ST. PETERSBURG, Fla. -- In case you blinked, you may have missed the advent -- and apparent demise -- of Sears Essentials, a young "off-the-mall" store format by Sears Holdings Corp.
Barely a year after announcing the creation of Sears Essentials, Sears is planning to end its run. Sears will convert the roughly 50 existing Essentials stores into a similar store concept called Sears Grand, Sears spokesman Christian Brathwaite said Tuesday.
Two Tampa Bay area Sears Essentials stores, at 9500 Ninth St. N. in St. Petersburg and 2130 Gulf-to-Bay Blvd. in Clearwater, will adopt the new Sears Grand name and a new store design, he said. Brathwaite couldn't give a timetable for changes, but some conversions could be months in the future. In the meantime, the stores will keep operating as Essentials, Brathwaite said.
Sears decided to eliminate the Sears Essentials brand because it wanted to consolidate operations, Brathwaite said. In recent years, Sears has been trying to expand outside of malls, where it traditionally has built stores.

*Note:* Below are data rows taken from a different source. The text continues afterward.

(* ===== verification/Cmd.v ===== *)
(** * The commands: [covd init], [covd create-key] and [covd start]

    [src/cmd/covd/init.go], [key.go], [start.go] and [flags.go], and the
    construction of the server ([src/covenant/service/server.go]).  The command
    line is urfave/cli's: a command reads its flags by name.  [start] ends by
    calling [RunUntilShutdown], whose steps are in [Lifecycle]; here it is what
    the assembled server is handed to. *)

From S2P Require Import Prelude External ToyLib GoLib Util.
From S2P Require Import Types Log Config ClientController Keyring Emulator.
From Stdlib Require Import ZArith Lia String.
From stdpp Require Import base list strings gmap.

#[local] Open Scope string_scope.
#[local] Open Scope list_scope.
#[local] Open Scope Z_scope.

(** ** Flags *)

Definition homeFlag : string := "home".
Definition forceFlag : string := "force".
Definition keyNameFlag : string := "key-name".
Definition passphraseFlag : string := "passphrase".
Definition hdPathFlag : string := "hd-path".
Definition chainIdFlag : string := "chain-id".
Definition keyringBackendFlag : string := "keyring-backend".

(** [cli.Context]: the value of each flag, its default when it is not given. *)
Record CliContext := mkCliContext {
  c_String : string -> string;
  c_Bool : string -> bool;
}.

(** What [create-key] prints. *)
Record covenantKey := mkcovenantKey {
  covenantKey_Name : string;
  covenantKey_PublicKey : string;
}.

Inductive Printed :=
| PrintedJSON (text : string)
| PrintedFailure (err : error).

Section cmd.
Context {L : BtcLib} {E : Type} (os : OS (World E)) (K : KeyringLib E).
Context (ini : IniParser (W := World E)) (dc : BabylonConfig) (zeroParams : NetParams).

(** ** init *)

Definition home_path (c : CliContext) (w : World E) : result string :=
  homePath ← filepath_Abs os (c_String c homeFlag) w;
  mret (CleanAndExpandPath os homePath w).

Definition initHome (c : CliContext) : Go (World E) unit := fun w =>
  (homePath ← lift (home_path c w);
   let force := c_Bool c forceFlag in
   if FileExists os homePath w && negb force then
     lift (Err (Errorf "home path %s already exists" [FStr homePath]))
   else
   MakeDirectory os homePath;;
   let logDir := LogDir homePath in
   MakeDirectory os logDir;;
   defaultConfig ← lift (DefaultConfigWithHomePath dc homePath);
   ini_WriteFile ini defaultConfig (ConfigFile homePath)) w.

(** ** create-key *)

(** The JSON encoder and the standard output. *)
Context (json_MarshalIndent : covenantKey -> errorOr string).
Context (stdout : Printed -> World E -> World E).

Definition printRespJSON (resp : covenantKey) : Go (World E) unit := fun w =>
  match json_MarshalIndent resp with
  | inl err => (Ok tt, stdout (PrintedFailure err) w)
  | inr jsonBytes => (Ok tt, stdout (PrintedJSON jsonBytes) w)
  end.

(** [cfg.BabylonConfig.Key = keyName; cfg.BabylonConfig.KeyringBackend = keyBackend] *)
Definition with_key (cfg : Config) (keyName keyBackend : string) : result Config :=
  bbn ← go_deref (BabylonConfig_ptr cfg);
  mret {|
    LogLevel := LogLevel cfg;
    QueryInterval := QueryInterval cfg;
    DelegationLimit := DelegationLimit cfg;
    SigsBatchSize := SigsBatchSize cfg;
    BitcoinNetwork := BitcoinNetwork cfg;
    BTCNetParams := BTCNetParams cfg;
    BabylonConfig_ptr := Some {|
      Key := keyName;
      ChainID := ChainID bbn;
      RPCAddr := RPCAddr bbn;
      GRPCAddr := GRPCAddr bbn;
      AccountPrefix := AccountPrefix bbn;
      KeyringBackend := keyBackend;
      GasAdjustment := GasAdjustment bbn;
      GasPrices := GasPrices bbn;
      KeyDirectory := KeyDirectory bbn;
      Debug := Debug bbn;
      Timeout := Timeout bbn;
      BlockTimeout := BlockTimeout bbn;
      OutputFormat := OutputFormat bbn;
      SignModeStr := SignModeStr bbn;
    |};
  |}.

Definition createKey (ctx : CliContext) : Go (World E) unit := fun w =>
  (let homePath := c_String ctx homeFlag in
   let chainID := c_String ctx chainIdFlag in
   let keyName := c_String ctx keyNameFlag in
   let backend := c_String ctx keyringBackendFlag in
   let passphrase := c_String ctx passphraseFlag in
   let hdPath := c_String ctx hdPathFlag in
   let keyBackend := c_String ctx keyringBackendFlag in
   cfg ← lift (wrap_err (fun err => Errorf "failed to load the config from %s: %w"
                                      [FStr (ConfigFile homePath); FErr err])
                 (LoadConfig os ini zeroParams homePath w));
   keyPair ← go_wrap (fun err => Errorf "failed to create covenant key: %w" [FErr err])
     (CreateCovenantKey os K homePath chainID keyName backend passphrase hdPath);
   let bip340Key := NewBIP340PubKeyFromBTCPK (ChainKeyInfo_PublicKey keyPair) in
   printRespJSON {| covenantKey_Name := c_String ctx keyNameFlag;
                    covenantKey_PublicKey := BIP340MarshalHex bip340Key |};;
   cfg ← lift (with_key cfg keyName keyBackend);
   ini_WriteFile ini cfg (ConfigFile homePath)) w.

(** ** start *)

(** lnd's [signal.Interceptor], of which the server only waits on its channel. *)
Context {Interceptor : Type}.

(** A channel that nothing has been sent on: its capacity. *)
Record NewChan := make_chan {
  chan_cap : Z;
}.

Record CovenantServer := mkCovenantServer {
  srv_started : Z;
  srv_ce : CovenantEmulator K;
  srv_logger : Logger;
  srv_interceptor : Interceptor;
  srv_quit : NewChan;
}.

Definition NewCovenantServer (l : Logger) (ce : CovenantEmulator K) (sig : Interceptor)
    : CovenantServer :=
  {| srv_started := 0; srv_logger := l; srv_ce := ce; srv_interceptor := sig;
     srv_quit := make_chan 1 |}.

(** The client library's constructors and lnd's signal interceptor. *)
Context {bbnLib : BabylonLib} (validate : BabylonConfig -> option error)
  (new : BabylonConfig -> errorOr (BbnClient (World E)))
  (signal_Intercept : Go (World E) Interceptor)
  (RunUntilShutdown : CovenantServer -> Go (World E) unit).

Definition start (ctx : CliContext) : Go (World E) unit := fun w =>
  (homePath ← lift (home_path ctx w);
   cfg ← lift (wrap_err (fun err => Errorf "failed to load config at %s: %w"
                                      [FStr homePath; FErr err])
                 (LoadConfig os ini zeroParams homePath w));
   logger ← go_wrap (fun err => Errorf "failed to load the logger: %w" [FErr err])
              (NewRootLoggerWithFile os (LogFile homePath) (LogLevel cfg));
   bbnCfg ← lift (go_deref (BabylonConfig_ptr cfg));
   bbnClient ←
     lift (wrap_err (fun err => Errorf "failed to create rpc client for the consumer chain: %w"
                                  [FErr err])
             (NewBabylonController validate new bbnCfg (BTCNetParams cfg)));
   ce ← go_wrap (fun err => Errorf "failed to start the covenant emulator: %w" [FErr err])
          (NewCovenantEmulator os K cfg (babylon_ClientController bbnClient)
             (c_String ctx passphraseFlag));
   shutdownInterceptor ← signal_Intercept;
   RunUntilShutdown (NewCovenantServer logger ce shutdownInterceptor)) w.

End cmd.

So it developed two separate formats that operate "off-the-mall": Sears Grand stores, which generally are huge supercenters built from the ground up; and Sears Essentials stores, which were converted Kmart stores. For example, the two Essentials stores in St. Petersburg and Clearwater formerly were Kmart stores.
Sears Grand stores are bigger than Sears Essentials stores, but they generally feature the same assortment of Sears' brands, such as Kenmore appliances and Craftsman tools, along with pharmacies, food pantry items and health and beauty products, Brathwaite said.
Sears decided it didn't need two similar store formats, so it decided to re-brand its off-the-mall stores as Sears Grand, Brathwaite said. During the next few months, Sears will focus on converting 14 Kmart stores (none of which are in Florida) into Sears Grand stores. Later, it will come back and convert the existing 50 Sears Essentials stores into Sears Grand locations, Brathwaite said.
When they are converted to Sears Grand, those former Essentials stores will remain the same size but receive several improvements, including new flooring, lighting, fixtures and signage. They also will have a "store-within-a-store" feel, meaning each merchandise department will feel like a separate store, Brathwaite said.
Although Sears may have wanted to consolidate its operations, Sears Holdings Chairman Edward Lampert may be frowning on the Sears Essentials concept, which at one time was thought to have great potential. After Sears Roebuck and Co. and Kmart Corp. merged last spring, the newly merged company touted Sears Essentials as a great way to renovate and re-brand some Kmart stores. By July, Sears spokeswoman Lisa Gibbons told the Tribune that Sears Holdings planned to convert up to 400 Kmart stores into Sears Essentials stores by the end of 2007.
However, in a letter to Sears Holdings stockholders on Dec. 6, Lampert says Sears Essentials was never the "strategic rationale behind the merger."
Through December, the Sears Essentials stores had "achieved various degrees of success," Lampert wrote.